Des vignerons appliquent du lithothamne (algue marine calcaire) ou de l'argile kaolinite contre la pourriture grise. Mais ces pratiques n'ont pas été évaluées.

5 % de baies pourries suffisent à dégrader un vin

Outre la perte de rendements, la pourriture grise entraîne une dégradation de composés qualitatifs du raisin (sucres, acides organiques, arômes variétaux et composés phénoliques), le brunissement des vins et des difficultés de clarification. À Bordeaux (Gironde), Bénédicte Lorrain, Isabelle Ky et d'autres chercheurs de l'Institut des sciences de la vigne et du vin ont mesuré ces impacts sur du merlot noir en 2009 et en 2010. En 2010, ils sont allés jusqu'à mesurer l'impact de la maladie sur la teneur en composés phénoliques des pépins et des pellicules séparément. Ils ont découvert que la composition des pépins est peu affectée par la maladie, ce qui est logique, car ils sont peu en contact avec elle. En revanche, les pellicules sont extrêmement touchées, les peaux des baies malades perdant 82 % de leurs anthocyanes.

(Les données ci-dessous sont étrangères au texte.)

Lemma getContextForMealNumber_table_witness :
  getContextForMealNumber 0 = wind_down /\
  getContextForMealNumber (-5) = wind_down /\
  getContextForMealNumber 9 = wind_down /\
  getContextForMealNumber 3 = midday_sustain.
Proof.
  split; [|split; [|split]].
  - apply (getContextForMealNumber_table 0). lia.
  - apply (getContextForMealNumber_table (-5)). lia.
  - apply (getContextForMealNumber_table 9). lia.
  - apply (getContextForMealNumber_table 3). reflexivity.
Defined.

(** ** The two scored scenarios *)

(** C8.  "Ginger Tea", tagged "Nausea Relief", 50 kcal and no fat, scores
    90 against [first_thing] (two title keywords, the calorie bonus, the
    purpose match and the ginger bonus), which exceeds 60; the fields the
    scenario leaves open do not matter. *)
Theorem ginger_tea_first_thing
    (id image_url : string) (description : option string)
    (ingredients : option (list string)) :
  let recipe :=
    mkRecipe id "Ginger Tea" image_url
      (mkMacros (Some 50%Q) (Some 1%Q) (Some 10%Q) (Some 0%Q))
      ["Nausea Relief"] description ingredients in
  scoreRecipeForContext recipe first_thing = 90 /\
  60 < scoreRecipeForContext recipe first_thing.
Proof. split; [vm_compute; reflexivity | vm_compute; reflexivity]. Qed.

(** C9.  "Grilled Salmon Steak", tagged "Omega-3", 650 kcal and 30 g of
    fat, scores -25 against [first_thing] (the title keyword "tea" inside
    "steak", the calorie overshoot and the heavy-food penalty), which is
    negative; the fields the scenario leaves open do not matter. *)
Theorem salmon_steak_first_thing
    (id image_url : string) (description : option string)
    (ingredients : option (list string)) :
  let recipe :=
    mkRecipe id "Grilled Salmon Steak" image_url
      (mkMacros (Some 650%Q) (Some 40%Q) (Some 5%Q) (Some 30%Q))
      ["Omega-3"] description ingredients in
  scoreRecipeForContext recipe first_thing = -25 /\
  scoreRecipeForContext recipe first_thing < 0.
Proof. split; [vm_compute; reflexivity | vm_compute; reflexivity]. Qed.

(** ** Keyword contributions *)

(** C1.  The score is a sum of contributions.  Every keyword of the context
    that occurs in the lower-cased title adds 15, and every pair of a tag
    and a keyword whose lower-cased tag contains the lower-cased keyword
    adds 10, so one tag that contains three keywords counts three times;
    the remaining terms are the calorie fit, the purpose alignment and the
    special cases. *)
Theorem score_keyword_contributions (r : Recipe) (context : EatingContext) :
  let keywords := keywords (EATING_CONTEXT_CONFIG context) in
  scoreRecipeForContext r context
  = 15 * count (fun keyword =>
                  JS.includes (JS.toLowerCase (title r)) keyword) keywords
    + 10 * count (fun '(tag, keyword) =>
                    JS.includes (JS.toLowerCase tag) (JS.toLowerCase keyword))
             (list_prod (pregnancy_tags r) keywords)
    + (calorieFit r context + 20 * purposeMatches r context
       + specialCases r context).
Proof.
  cbv zeta. rewrite score_as_sum.
  unfold titleKeywordMatches, tagKeywordMatches. lia.
Qed.

(** One tag that contains three keywords of the context is counted three
    times. *)
Example one_tag_three_keywords :
  tagKeywordMatches
    (mkRecipe "r" "Porridge" "" (mkMacros None None None None)
       ["Light Ginger Tea"] None None)
    first_thing = 3.
Proof. vm_compute. reflexivity. Qed.

(** ** Calorie fit *)

Lemma calorieFit_cases (r : Recipe) (context : EatingContext) :
  let maxCalories := maxCalories (EATING_CONTEXT_CONFIG context) in
  ((caloriesOf r <= maxCalories)%Q -> calorieFit r context = 10) /\
  ((maxCalories * 1.5 < caloriesOf r)%Q -> calorieFit r context = -15) /\
  ((maxCalories < caloriesOf r)%Q /\ (caloriesOf r <= maxCalories * 1.5)%Q ->
   calorieFit r context = 0).
Proof.
  cbv zeta. unfold calorieFit, caloriesOf. cbv zeta.
  pose proof (maxCalories_positive context) as Hpos.
  set (cal := JS.orZero (calories (macros r))) in *.
  set (m := maxCalories (EATING_CONTEXT_CONFIG context)) in *.
  destruct (JS.le cal m) eqn:Hle;
    [apply le_true in Hle | apply not_true_iff_false in Hle; rewrite le_true in Hle];
    (destruct (JS.gt cal (m * 1.5)) eqn:Hgt;
     [apply gt_true in Hgt
     | apply not_true_iff_false in Hgt; rewrite gt_true in Hgt]).
  all: repeat split; intros; try reflexivity; exfalso; lra.
Qed.

(** C5.  With the calories of the recipe read as 0 when they are missing,
    the calorie fit adds 10 when the calories are at most the context's
    [maxCalories], subtracts 15 when they are strictly above
    [maxCalories * 1.5], and changes nothing in between, the bound
    [maxCalories * 1.5] itself included. *)
Theorem calorie_fit_contribution (r : Recipe) (context : EatingContext) :
  let maxCalories := maxCalories (EATING_CONTEXT_CONFIG context) in
  let others :=
    15 * titleKeywordMatches r context + 10 * tagKeywordMatches r context
    + 20 * purposeMatches r context + specialCases r context in
  (calories (macros r) = None -> caloriesOf r = 0%Q) /\
  ((caloriesOf r <= maxCalories)%Q ->
   scoreRecipeForContext r context = others + 10) /\
  ((maxCalories * 1.5 < caloriesOf r)%Q ->
   scoreRecipeForContext r context = others - 15) /\
  ((maxCalories < caloriesOf r)%Q /\ (caloriesOf r <= maxCalories * 1.5)%Q ->
   scoreRecipeForContext r context = others) /\
  ((caloriesOf r == maxCalories * 1.5)%Q ->
   scoreRecipeForContext r context = others).
Proof.
  cbv zeta. rewrite score_as_sum.
  destruct (calorieFit_cases r context) as (H1 & H2 & H3).
  split; [|split; [|split; [|split]]].
  - unfold caloriesOf. now intros ->.
  - intros H. rewrite (H1 H). lia.
  - intros H. rewrite (H2 H). lia.
  - intros H. rewrite (H3 H). lia.
  - intros H. rewrite H3; [lia|].
    pose proof (maxCalories_positive context). split; lra.
Qed.

Lemma calorie_fit_contribution_witness :
  let at_ceiling :=
    mkRecipe "a" "Porridge" "" (mkMacros (Some 200%Q) None None None) [] None None in
  let at_bound :=
    mkRecipe "b" "Porridge" "" (mkMacros (Some 300%Q) None None None) [] None None in
  let above :=
    mkRecipe "c" "Porridge" "" (mkMacros (Some 301%Q) None None None) [] None None in
  let missing :=
    mkRecipe "d" "Porridge" "" (mkMacros None None None None) [] None None in
  scoreRecipeForContext at_ceiling first_thing = 10 /\
  scoreRecipeForContext at_bound first_thing = 0 /\
  scoreRecipeForContext above first_thing = -40 /\
  caloriesOf missing = 0%Q.
Proof.
  cbv zeta. split; [|split; [|split]].
  - apply (calorie_fit_contribution
             (mkRecipe "a" "Porridge" "" (mkMacros (Some 200%Q) None None None)
                [] None None) first_thing).
    vm_compute. discriminate.
  - apply (calorie_fit_contribution
             (mkRecipe "b" "Porridge" "" (mkMacros (Some 300%Q) None None None)
                [] None None) first_thing).
    vm_compute. reflexivity.
  - apply (calorie_fit_contribution
             (mkRecipe "c" "Porridge" "" (mkMacros (Some 301%Q) None None None)
                [] None None) first_thing).
    vm_compute. reflexivity.
  - apply (calorie_fit_contribution
             (mkRecipe "d" "Porridge" "" (mkMacros None None None None)
                [] None None) first_thing).
    reflexivity.
Defined.

(** ** Purpose alignment *)

(** C6.  Every priority purpose of the context that is among the detected
    purposes of the recipe adds 20, without a cap.  [morning_fuel] and
    [midday_sustain] list two priority purposes, and a recipe whose
    detected purposes include both gets 40 from this term. *)
Theorem purpose_alignment_contribution (r : Recipe) (context : EatingContext) :
  let others :=
    15 * titleKeywordMatches r context + 10 * tagKeywordMatches r context
    + calorieFit r context + specialCases r context in
  scoreRecipeForContext r context
  = others
    + 20 * count (fun purpose => bool_decide (purpose ∈ detectPurpose r))
             (priorityPurposes (EATING_CONTEXT_CONFIG context))
  /\ priorityPurposes (EATING_CONTEXT_CONFIG morning_fuel)
     = [energy; nutrient_dense]
  /\ priorityPurposes (EATING_CONTEXT_CONFIG midday_sustain)
     = [nutrient_dense; energy]
  /\ (context = morning_fuel \/ context = midday_sustain ->
      energy ∈ detectPurpose r -> nutrient_dense ∈ detectPurpose r ->
      scoreRecipeForContext r context = others + 40).
Proof.
  cbv zeta. rewrite score_as_sum. unfold purposeMatches.
  split; [lia|]. split; [reflexivity|]. split; [reflexivity|].
  intros Hctx He Hn.
  assert (Hc : count (fun purpose => bool_decide (purpose ∈ detectPurpose r))
                 (priorityPurposes (EATING_CONTEXT_CONFIG context)) = 2).
  { unfold count.
    destruct Hctx as [-> | ->]; simpl;
      rewrite !(bool_decide_eq_true_2 _ He), !(bool_decide_eq_true_2 _ Hn);
      reflexivity. }
  rewrite Hc. lia.
Qed.

Lemma purpose_alignment_contribution_witness :
  let r :=
    mkRecipe "r" "Lentil Stew" "" (mkMacros (Some 350%Q) None None None)
      ["Protein"; "Iron Rich"] None None in
  scoreRecipeForContext r morning_fuel = 50 /\
  scoreRecipeForContext r midday_sustain = 50.
Proof.
  cbv zeta. split.
  - apply (purpose_alignment_contribution
             (mkRecipe "r" "Lentil Stew" "" (mkMacros (Some 350%Q) None None None)
                ["Protein"; "Iron Rich"] None None) morning_fuel).
    + left. reflexivity.
    + vm_compute. repeat constructor.
    + vm_compute. repeat constructor.
  - apply (purpose_alignment_contribution
             (mkRecipe "r" "Lentil Stew" "" (mkMacros (Some 350%Q) None None None)
                ["Protein"; "Iron Rich"] None None) midday_sustain).
    + right. reflexivity.
    + vm_compute. repeat constructor.
    + vm_compute. repeat constructor.
Defined.

(** ** Special cases *)

(** C7.  Only [first_thing] and [wind_down] receive an adjustment, and it
    comes on top of the four base contributions.  For [first_thing]: +30
    when the lower-cased title contains "ginger" or "cracker" and,
    independently, -25 when the fat exceeds 15 or the calories exceed 300
    (both may apply to one recipe).  For [wind_down]: +20 when the
    lower-cased title contains "milk", "yogurt" or "cheese".  Against the
    other four contexts the score is the base score. *)
Theorem special_case_adjustments (r : Recipe) (context : EatingContext) :
  let base :=
    15 * titleKeywordMatches r context + 10 * tagKeywordMatches r context
    + calorieFit r context + 20 * purposeMatches r context in
  (context = first_thing ->
   exists bonus penalty,
     scoreRecipeForContext r context = base + bonus + penalty /\
     adds (titleContains r "ginger" \/ titleContains r "cracker") 30 bonus /\
     adds (fatAbove r 15 \/ (300 < caloriesOf r)%Q) (-25) penalty) /\
  (context = wind_down ->
   exists bonus,
     scoreRecipeForContext r context = base + bonus /\
     adds (titleContains r "milk" \/ titleContains r "yogurt"
           \/ titleContains r "cheese") 20 bonus) /\
  (context <> first_thing -> context <> wind_down ->
   scoreRecipeForContext r context = base).
Proof.
  cbv zeta. rewrite score_as_sum. split; [|split].
  - intros ->. unfold specialCases. cbv zeta. eexists _, _.
    split; [|split].
    + rewrite Z.add_assoc. reflexivity.
    + apply adds_if. rewrite orb_true_iff, !includes_title. reflexivity.
    + apply adds_if. rewrite orb_true_iff, gtNumber_true, gt_true. reflexivity.
  - intros ->. unfold specialCases. cbv zeta. eexists. split; [reflexivity|].
    apply adds_if. rewrite !orb_true_iff, !includes_title. tauto.
  - intros H1 H2. destruct context; try congruence; simpl; lia.
Qed.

Durant les deux années d'observation, les chercheurs ont comparé les moûts et les vins de cuves renfermant uniquement des baies saines - les témoins - et de cuves renfermant 5, 15 et 20 % de baies pourries. En 2009, la cuve avec 15 % de baies pourries renfermait 57 % d'anthocyanes totales en moins que la cuve témoin. En 2010, elle en contenait 46 % de moins. L'acidité volatile des vins finis a augmenté dès 5 % de baies pourries en 2010 et à partir de 15 % en 2009. À la dégustation, le jury a distingué les vins issus de vendanges pourries, pour les deux millésimes étudiés, dès 5 % de raisins touchés. Les dégustateurs ont perçu des défauts moisi-terreux, de végétal-herbe et de champignon.

La pourriture grise a donc un impact sur les composés phénoliques (oxydés par des enzymes du champignon, comme la laccase) et les propriétés sensorielles des vins. « Les conséquences de Botrytis cinerea sont sérieuses et dramatiques dès 5 % de baies pourries dans le vin », concluent les chercheurs.